Exercise aim = What appears from the first line of the records below through the line containing "chain's [AssetPair]." must be reproduced verbatim.

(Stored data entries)
* * *

(** * The Stork signed-price puller (package [oracle], file feed_stork.go)

    A shallow embedding of the Stork price feed: construction of the feed
    from its configuration, the pull of one asset pair over a websocket
    session, and the conversion of the provider's signed prices into the
    chain's [AssetPair].

    Go values are modelled as follows.  A [string] and a [[]byte] holding
    text are Rocq strings (sequences of 8-bit characters); raw signature
    bytes are [list byte]; [int64], [uint64] and [time.Duration] are [Z];
    a nil-able [error] is [option error]; a slice is a list; the map of
    the response envelope is a [gmap] keyed by strings. *)

From Stdlib Require Import ZArith NArith Ascii String List Bool Lia.
From Stdlib.Strings Require Import Byte.
From Stdlib.Floats Require Import SpecFloat.
From stdpp Require Import gmap strings list fin_maps.

Local Open Scope string_scope.
Local Open Scope Z_scope.

(* ================================================================== *)
(** * Definitions *)
(* ================================================================== *)

(** ** Errors *)

(** The error values that can reach this file: [errors.New] and
    [fmt.Errorf] build an [errorString], [errors.Wrap]/[errors.Wrapf]
    of github.com/pkg/errors a [withMessage], encoding/hex has its two
    errors and package context its two sentinels. *)
Inductive error : Type :=
| errorString (msg : string)
| withMessage (cause : error) (msg : string)
| hex_InvalidByteError (b : ascii)
| hex_ErrLength
| context_Canceled
| context_DeadlineExceeded.
(** ** [repr] of a string and of a list of strings *)

Definition hex_digit (n : nat) : ascii :=
  if n <? 10 then ascii_of_nat (48 + n) else ascii_of_nat (87 + n).

Definition repr_char (quote : ascii) (c : ascii) : string :=
  let n := nat_of_ascii c in
  if Ascii.eqb c quote || Ascii.eqb c "\"%char then String "\"%char (String c "")
  else if n =? 9 then "\t"
  else if n =? 10 then "\n"
  else if n =? 13 then "\r"
  else if (n <? 32) || (n =? 127)
       then String "\"%char (String "x"%char
              (String (hex_digit (n / 16)) (String (hex_digit (n mod 16)) "")))
  else String c "".

Fixpoint concat_map_string (f : ascii -> string) (s : string) : string :=
  match s with
  | EmptyString => EmptyString
  | String c s' => f c ++ concat_map_string f s'
  end.

Definition squote : ascii := "'"%char.
Definition dquote : ascii := ascii_of_nat 34.

(** [repr(s)]: single quotes unless [s] holds a single quote and no double
    quote. *)
Definition repr_str (s : string) : string :=
  let q := if contains_char squote s && negb (contains_char dquote s)
           then dquote else squote in
  String q (concat_map_string (repr_char q) s ++ String q "").

(** [repr(l)], which is also [str(l)] *)
Definition repr_list (l : list string) : string :=
  "[" ++ join ", " (map repr_str l) ++ "]".

(** ** Insertion-ordered dictionaries

    A Python [dict] keeps its keys in the order of their first insertion;
    assigning to a key that is present replaces the value in place. *)

Section Dict.
Variable V : Type.

Definition dict := list (string * V).

Fixpoint get (d : dict) (k : string) : option V :=
  match d with
  | [] => None
  | (k', v) :: d' => if String.eqb k k' then Some v else get d' k
  end.

Definition mem (d : dict) (k : string) : bool :=
  match get d k with Some _ => true | None => false end.

(** [d[k] = v] *)
Fixpoint set (d : dict) (k : string) (v : V) : dict :=
  match d with
  | [] => [(k, v)]
  | (k', v') :: d' =>
      if String.eqb k k' then (k', v) :: d' else (k', v') :: set d' k v
  end.

Definition keys (d : dict) : list string := map fst d.

(** [d1.update(d2)] *)
Definition update (d1 d2 : dict) : dict :=
  fold_left (fun d kv => set d (fst kv) (snd kv)) d2 d1.
End Dict.

(** ** [sorted(l, key=key)]

    [sorted] is stable: elements with equal keys keep their relative order.
    Strings compare lexicographically by code point. *)

Section Sorted.
Variable A : Type.
Variable key : A -> string.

* * *

Solution =
(** * The Stork signed-price puller (package [oracle], file feed_stork.go)

    A shallow embedding of the Stork price feed: construction of the feed
    from its configuration, the pull of one asset pair over a websocket
    session, and the conversion of the provider's signed prices into the
    chain's [AssetPair].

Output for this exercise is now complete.